Wherever a line in the material contains the word "rewrite", copy that line.
--- Entries provided Enclosed Below ---
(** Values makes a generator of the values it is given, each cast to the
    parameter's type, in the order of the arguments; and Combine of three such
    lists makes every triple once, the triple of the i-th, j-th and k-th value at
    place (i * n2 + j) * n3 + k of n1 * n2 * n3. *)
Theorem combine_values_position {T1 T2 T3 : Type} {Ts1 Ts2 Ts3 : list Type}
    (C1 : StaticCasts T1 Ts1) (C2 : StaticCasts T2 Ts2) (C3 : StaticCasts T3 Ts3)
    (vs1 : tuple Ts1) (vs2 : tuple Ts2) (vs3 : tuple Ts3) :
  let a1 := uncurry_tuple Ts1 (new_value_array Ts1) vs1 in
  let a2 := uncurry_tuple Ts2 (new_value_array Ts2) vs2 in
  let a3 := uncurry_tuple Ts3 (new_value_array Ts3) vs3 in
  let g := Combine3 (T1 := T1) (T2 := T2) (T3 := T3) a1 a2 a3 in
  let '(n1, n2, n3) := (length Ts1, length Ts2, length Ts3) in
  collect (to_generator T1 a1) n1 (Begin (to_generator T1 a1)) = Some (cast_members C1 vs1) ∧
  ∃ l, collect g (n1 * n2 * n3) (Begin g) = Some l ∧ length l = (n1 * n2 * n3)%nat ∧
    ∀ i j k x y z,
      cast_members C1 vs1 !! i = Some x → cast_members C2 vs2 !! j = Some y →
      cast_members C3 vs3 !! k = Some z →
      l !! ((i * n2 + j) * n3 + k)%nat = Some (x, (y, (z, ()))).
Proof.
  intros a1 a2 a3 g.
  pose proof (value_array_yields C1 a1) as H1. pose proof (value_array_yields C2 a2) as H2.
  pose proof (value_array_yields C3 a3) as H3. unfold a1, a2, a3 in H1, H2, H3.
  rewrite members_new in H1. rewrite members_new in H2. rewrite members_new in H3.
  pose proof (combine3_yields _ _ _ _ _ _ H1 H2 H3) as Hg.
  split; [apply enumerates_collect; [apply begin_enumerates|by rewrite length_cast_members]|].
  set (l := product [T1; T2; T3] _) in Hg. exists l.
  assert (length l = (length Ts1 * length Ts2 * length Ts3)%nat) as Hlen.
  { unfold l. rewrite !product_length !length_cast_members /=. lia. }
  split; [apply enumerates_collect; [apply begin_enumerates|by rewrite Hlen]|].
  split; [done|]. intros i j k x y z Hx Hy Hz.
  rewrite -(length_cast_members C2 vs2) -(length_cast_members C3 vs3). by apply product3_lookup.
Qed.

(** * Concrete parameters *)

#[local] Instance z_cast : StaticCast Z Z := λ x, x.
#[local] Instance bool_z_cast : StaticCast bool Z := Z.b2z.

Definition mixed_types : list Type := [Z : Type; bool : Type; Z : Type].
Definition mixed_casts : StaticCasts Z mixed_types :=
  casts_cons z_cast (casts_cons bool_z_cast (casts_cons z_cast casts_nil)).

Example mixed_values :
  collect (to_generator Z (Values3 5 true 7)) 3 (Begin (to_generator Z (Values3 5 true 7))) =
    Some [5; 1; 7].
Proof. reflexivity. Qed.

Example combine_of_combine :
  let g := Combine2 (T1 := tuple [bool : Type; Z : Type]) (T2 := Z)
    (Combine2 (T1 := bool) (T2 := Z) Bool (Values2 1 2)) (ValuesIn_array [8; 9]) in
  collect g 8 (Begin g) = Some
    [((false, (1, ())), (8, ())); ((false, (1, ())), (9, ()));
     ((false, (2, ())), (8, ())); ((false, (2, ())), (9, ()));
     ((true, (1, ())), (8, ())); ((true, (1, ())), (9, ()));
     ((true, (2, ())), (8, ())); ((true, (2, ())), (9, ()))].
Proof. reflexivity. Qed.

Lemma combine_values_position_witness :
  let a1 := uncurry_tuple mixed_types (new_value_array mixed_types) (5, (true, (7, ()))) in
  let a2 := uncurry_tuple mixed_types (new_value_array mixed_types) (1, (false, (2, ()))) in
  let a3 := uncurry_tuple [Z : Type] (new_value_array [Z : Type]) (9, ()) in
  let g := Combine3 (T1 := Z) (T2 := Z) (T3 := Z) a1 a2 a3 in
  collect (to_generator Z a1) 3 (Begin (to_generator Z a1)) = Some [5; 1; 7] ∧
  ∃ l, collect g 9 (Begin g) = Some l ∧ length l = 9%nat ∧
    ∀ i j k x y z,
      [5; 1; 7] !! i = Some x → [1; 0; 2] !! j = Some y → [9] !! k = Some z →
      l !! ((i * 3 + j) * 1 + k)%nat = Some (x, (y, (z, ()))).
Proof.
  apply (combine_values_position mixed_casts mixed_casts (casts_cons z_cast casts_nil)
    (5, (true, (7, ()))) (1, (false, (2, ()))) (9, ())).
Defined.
--- End of Enclosed Entries provided ---
- Response for this exercise:
  rewrite members_new in H1. rewrite members_new in H2. rewrite members_new in H3.
  split; [apply enumerates_collect; [apply begin_enumerates|by rewrite length_cast_members]|].
  { unfold l. rewrite !product_length !length_cast_members /=. lia. }
  split; [apply enumerates_collect; [apply begin_enumerates|by rewrite Hlen]|].
  rewrite -(length_cast_members C2 vs2) -(length_cast_members C3 vs3). by apply product3_lookup.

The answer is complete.